Saved data entries:
+ + + + +

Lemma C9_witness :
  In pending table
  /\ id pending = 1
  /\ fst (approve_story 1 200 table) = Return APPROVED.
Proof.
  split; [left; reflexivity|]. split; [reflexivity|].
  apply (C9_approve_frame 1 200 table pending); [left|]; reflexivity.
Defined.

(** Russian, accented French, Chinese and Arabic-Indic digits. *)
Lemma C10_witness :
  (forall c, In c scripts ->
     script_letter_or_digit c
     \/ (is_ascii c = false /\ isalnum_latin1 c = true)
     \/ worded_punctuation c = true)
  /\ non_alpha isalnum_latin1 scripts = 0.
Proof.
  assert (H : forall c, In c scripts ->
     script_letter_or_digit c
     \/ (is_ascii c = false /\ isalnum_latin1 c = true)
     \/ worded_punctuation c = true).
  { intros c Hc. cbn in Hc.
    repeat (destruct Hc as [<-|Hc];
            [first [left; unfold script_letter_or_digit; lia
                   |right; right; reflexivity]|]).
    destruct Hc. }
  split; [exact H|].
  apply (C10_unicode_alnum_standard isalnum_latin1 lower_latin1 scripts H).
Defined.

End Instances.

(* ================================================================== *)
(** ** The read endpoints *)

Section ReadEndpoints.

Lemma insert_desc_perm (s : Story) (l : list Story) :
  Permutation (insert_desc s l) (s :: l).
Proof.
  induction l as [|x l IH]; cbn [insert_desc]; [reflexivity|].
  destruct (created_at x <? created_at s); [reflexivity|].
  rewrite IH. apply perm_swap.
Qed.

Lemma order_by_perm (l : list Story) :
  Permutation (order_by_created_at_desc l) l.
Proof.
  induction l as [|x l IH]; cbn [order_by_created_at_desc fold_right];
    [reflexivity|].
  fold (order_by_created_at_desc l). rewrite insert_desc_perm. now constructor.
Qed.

+ + + + +

Required action: Of the lines above, retype only those from the line containing "(forall c, In c scripts ->" through the line containing "fold (order_by_created_at_desc l).", including both, exactly.

Your response:
  (forall c, In c scripts ->
     script_letter_or_digit c
     \/ (is_ascii c = false /\ isalnum_latin1 c = true)
     \/ worded_punctuation c = true)
  /\ non_alpha isalnum_latin1 scripts = 0.
Proof.
  assert (H : forall c, In c scripts ->
     script_letter_or_digit c
     \/ (is_ascii c = false /\ isalnum_latin1 c = true)
     \/ worded_punctuation c = true).
  { intros c Hc. cbn in Hc.
    repeat (destruct Hc as [<-|Hc];
            [first [left; unfold script_letter_or_digit; lia
                   |right; right; reflexivity]|]).
    destruct Hc. }
  split; [exact H|].
  apply (C10_unicode_alnum_standard isalnum_latin1 lower_latin1 scripts H).
Defined.

End Instances.

(* ================================================================== *)
(** ** The read endpoints *)

Section ReadEndpoints.

Lemma insert_desc_perm (s : Story) (l : list Story) :
  Permutation (insert_desc s l) (s :: l).
Proof.
  induction l as [|x l IH]; cbn [insert_desc]; [reflexivity|].
  destruct (created_at x <? created_at s); [reflexivity|].
  rewrite IH. apply perm_swap.
Qed.

Lemma order_by_perm (l : list Story) :
  Permutation (order_by_created_at_desc l) l.
Proof.
  induction l as [|x l IH]; cbn [order_by_created_at_desc fold_right];
    [reflexivity|].
  fold (order_by_created_at_desc l). rewrite insert_desc_perm. now constructor.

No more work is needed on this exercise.